On Sunday, Palestinians in the West Bank opened fire on an Israeli soldier from a passing car as the soldier stood near an army base near Ramallah. The soldier was slightly injured in the hand.

The incidents were the latest in the mounting number of seemingly random attacks by individual Arabs on Jews in Jerusalem and elsewhere in Israel.

They appear to have prompted the defense establishment to announce it would bar 2,400 more Palestinians in the administered territories from entering Israel. The new order adds to some 8,400 Palestinians already banned indefinitely from Israel for security reasons.

Their names appear on a list drawn up by the police and the Shin Bet internal security service. The 2,400 newly listed undesirables will be banned for a six-month period, according to Shmuel Goren, coordinator of government affairs in the West Bank and Gaza Strip.

The weekend attacks are the latest in a wave of terrorist acts aimed at avenging the fatal shooting of at least 17 Arabs by Israeli police during the Oct. 8 riots on the Temple Mount.

Saturday’s victim was Ofer Hajabi, 28, one of two police patrolmen guarding Hanevi’im Street, a pedestrian thoroughfare on the border between the eastern and western parts of Jerusalem used by Jews going to and from the Western Wall.

Hajabi was rushed unconscious to Hadassah-Hebrew University Hospital, where his condition was reported serious after twice undergoing chest surgery. He was placed in intensive care after the operation.

The soldier’s name was not immediately available.

Hajabi’s assailant was identified as Amin Abed Rabo, an 18-year-old resident of a village near Nablus.

According to police, Rabo emerged suddenly from a carpet shop and plunged a knife into Hajabi’s chest. He had purchased the knife that morning.

Rabo fled toward a nearby parking lot but was shot in the leg by another policeman and taken to the same hospital as his victim.

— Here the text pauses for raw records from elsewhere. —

(** X19: the two PUT requests of a push, the blob in
    [UploadBlobMonolithic] and the manifest in [PutManifest], do not go
    through [doRequest]: each is handed to the transport once, by the client
    and not by the auth handler, with the credentials as they are and the
    body given; a 401 is not answered by a second attempt but returned as
    an error, like every status other than 201. *)
Theorem direct_puts_not_retried (c : Client) (st : State) :
  (∀ uploadURL reader size digest req0,
     NewRequest "PUT" uploadURL (fileBytes reader) = Ok req0 →
     let req := blobPut (auth st) uploadURL digest size req0 in
     let st' := (UploadBlobMonolithic c uploadURL reader size digest st).2 in
     sent st' = (sent st ++ [(ByClient, req)])%list
     ∧ auth st' = auth st
     ∧ ReqBody req = fileBytes reader
     ∧ ∀ resp w, httpDoFile reader req (world st) = (Ok resp, w) →
                 StatusCode resp ≠ StatusCreated →
                 (UploadBlobMonolithic c uploadURL reader size digest st).1
                 = Err ("unexpected status code " ++ itoa (StatusCode resp) ++ ": " ++ Body resp))
  ∧ (∀ name reference manifest contentType req0,
       NewRequest "PUT" (baseURL c ++ "/v2" ++ "/" ++ name ++ "/manifests/" ++ reference)
         manifest = Ok req0 →
       let req := manifestPut (auth st) contentType (String.length manifest) req0 in
       let st' := (PutManifest c name reference manifest contentType st).2 in
       sent st' = (sent st ++ [(ByClient, req)])%list
       ∧ auth st' = auth st
       ∧ ReqBody req = manifest
       ∧ ∀ resp w, httpDo req (world st) = (Ok resp, w) →
                   StatusCode resp ≠ StatusCreated →
                   (PutManifest c name reference manifest contentType st).1
                   = Err ("unexpected status code " ++ itoa (StatusCode resp) ++ ": " ++ Body resp)).
Proof.
  split.
  - intros uploadURL reader size digest req0 Hnew req st'. subst req st'.
    rewrite (UploadBlobMonolithic_eq _ _ _ _ _ _ _ Hnew). cbn [fst snd].
    split; [done|split; [done|split]].
    + apply NewRequest_fields in Hnew as (_ & _ & _ & Hb).
      unfold blobPut, AddAuth.
      by destruct (nonEmpty _); [|destruct (_ && _)].
    + intros resp w Hdo Hst. rewrite Hdo. cbn [fst].
      by rewrite (proj2 (Nat.eqb_neq _ _) Hst).
  - intros name reference manifest contentType req0 Hnew req st'. subst req st'.
    rewrite (PutManifest_eq _ _ _ _ _ _ _ Hnew). cbn [fst snd].
    split; [done|split; [done|split]].
    + apply NewRequest_fields in Hnew as (_ & _ & _ & Hb).
      unfold manifestPut, AddAuth.
      by destruct (nonEmpty _); [|destruct (_ && _)].
    + intros resp w Hdo Hst. rewrite Hdo. cbn [fst].
      by rewrite (proj2 (Nat.eqb_neq _ _) Hst).
Qed.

The escalation of this type of violence has created a sense of insecurity among Israelis, especially in Jerusalem.

Parents worry about letting their children play in the streets. Adults take detours to avoid passing near Arab neighborhoods. Jews are reluctant to employ Arabs, and many Israelis are carrying handguns.

Deepening the concern is evidence that the intifada has gotten out of the control of its own leadership as it approaches the end of its third year on Dec. 9.

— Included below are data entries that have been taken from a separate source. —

(** * node-package-builder: a shallow embedding of [NodePackageBuilder]

    The class under study lives in [lib/index.js].  It turns a script into a
    single executable per target platform: it writes a SEA configuration,
    lets the running [node] compile it to a blob, copies a runtime binary
    (the host's own, or one fetched into a per-user cache), injects the blob
    with [postject], verifies and signs the result, and removes its
    temporary files.

    The development has two layers.

    - A pure layer: JavaScript strings, [Number] on strings, the version
      comparison, the executable name and the download URL.
    - An effectful layer: a world made of a file system, the console and a
      trace of calls leaving the process; every method of the class is a
      computation that returns a value or throws, and changes the world.
      Whatever the process cannot decide by itself (subprocess results, HTTP
      answers, archive contents, failing file operations) is read from an
      environment record, over which every statement quantifies. *)

From Stdlib Require Import QArith Ascii.
From stdpp Require Import gmap strings list.
Close Scope Q_scope.
Close Scope Z_scope.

Four Palestinians died over the weekend at the hands of their own people. They brought to 364 the number of Arabs murdered by fellow Arabs as suspected collaborators since the intifada began, according to unofficial figures supplied by the Israel Defense Force.

It is more than half the number of Palestinians killed in clashes with Israeli security forces in the same period. Unofficial IDF figures put those fatalities at 624.

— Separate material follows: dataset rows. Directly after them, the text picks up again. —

(** * msi-ec: the MSI embedded-controller driver, register layer and codecs

    A shallow embedding of [msi-ec.c].  The embedded controller is a
    register file reached through the kernel's [ec_read]/[ec_write]; the
    driver's sysfs callbacks translate between register bytes and text.

    Conventions of the embedding:
    - C integers are [Z]; a conversion to [u8] is written [u8 x] (wrap
      around modulo 256); [int] division is [Z.quot] (truncation);
    - a C string is a [string] (the characters before the terminating NUL);
    - a callback that returns [ssize_t] returns a [Z]: a negative errno
      or a byte count;
    - every call into the transport is recorded in a log, so that the
      order and the absence of register accesses can be stated. *)

From Stdlib Require Import ZArith List String Ascii Bool Lia.
From Stdlib Require Import DecimalString.
Import ListNotations.

Local Open Scope string_scope.
Local Open Scope list_scope.
Local Open Scope Z_scope.

(** String concatenation is written [+++]; [++] is kept for lists. *)
Infix "+++" := String.append (right associativity, at level 60).

(** ** C integer conversions and errno values *)

Definition u8 (x : Z) : Z := x mod 256.

(** Conversion to a 32-bit [int] (what [sscanf] stores through an [int *]). *)
Definition s32 (x : Z) : Z := (x + 2 ^ 31) mod 2 ^ 32 - 2 ^ 31.

Definition EINVAL : Z := 22.
Definition ERANGE : Z := 34.

(** ** The register transport

    [ec_read] and [ec_write] are the kernel's ACPI EC accessors
    ([int ec_read(u8 addr, u8 *val)], [int ec_write(u8 addr, u8 val)]).
    They return 0 or a negative errno.  Whether a call faults is decided by
    the chip: the oracle sees the calls made so far and the call at hand. *)

Inductive event : Type :=
| EvRead (addr : Z)
| EvWrite (addr data : Z).

Record ec_state : Type := mkEc {
  ec_regs : Z -> Z;
  ec_log : list event;
  ec_rfault : list event -> Z -> option positive;
  ec_wfault : list event -> Z -> Z -> option positive
}.

Definition log_call (st : ec_state) (ev : event) : ec_state :=
  mkEc (ec_regs st) (ec_log st ++ [ev]) (ec_rfault st) (ec_wfault st).

Definition set_reg (st : ec_state) (a d : Z) : ec_state :=
  mkEc (fun x => if x =? a then d else ec_regs st x)
       (ec_log st) (ec_rfault st) (ec_wfault st).

(** The errno a call would fault with, given the calls made before it. *)
Definition call_fault (st : ec_state) (before : list event) (ev : event)
  : option positive :=
  match ev with
  | EvRead a => ec_rfault st before a
  | EvWrite a d => ec_wfault st before a d
  end.

(** [ec_read addr &val]: result, the byte stored through [val] (0 stands
    for "not written" when the call faults), new state. *)
Definition ec_read (addr : Z) (st : ec_state) : Z * Z * ec_state :=
  let a := u8 addr in
  match ec_rfault st (ec_log st) a with
  | Some e => (Zneg e, 0, log_call st (EvRead a))
  | None => (0, u8 (ec_regs st a), log_call st (EvRead a))
  end.

Definition ec_write (addr data : Z) (st : ec_state) : Z * ec_state :=
  let a := u8 addr in
  let d := u8 data in
  match ec_wfault st (ec_log st) a d with
  | Some e => (Zneg e, log_call st (EvWrite a d))
  | None => (0, set_reg (log_call st (EvWrite a d)) a d)
  end.

(** ** Text: characters, [strcmp], [sprintf] conversions *)

Definition code (c : ascii) : Z := Z.of_N (N_of_ascii c).
Definition chr (b : Z) : ascii := ascii_of_N (Z.to_N b).

Definition nl : string := String (chr 10) "".

Fixpoint strcmp (x y : string) : Z :=
  match x, y with
  | EmptyString, EmptyString => 0
  | EmptyString, String b _ => - code b
  | String a _, EmptyString => code a
  | String a x', String b y' =>
      if code a =? code b then strcmp x' y' else code a - code b
  end.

It is the random attacks in the street, though, that have become a trying security and political problem for Israeli leaders.

Cabinet ministers are reported to be considering compulsory service in the civil guard along the same lines as army reserve duty.

But it is doubtful authorities will be able to contain individual terrorism as long as Palestinians can travel freely between the administered territories and Israel proper.

The Gaza Strip, which has only two access roads to Israel proper, could be sealed off.

But the IDF has rejected the idea for fear of creating an explosive situation among its 800,000 Arab inhabitants.

As a result, Goren does not believe there is a need to “drastically change” security arrangements in the administered territories.

Beyond the exclusion of more undesirables from Israel proper, Goren suggested that new efforts be made to create job opportunities for Palestinians in the territories themselves so fewer would depend on jobs in Israel for a living.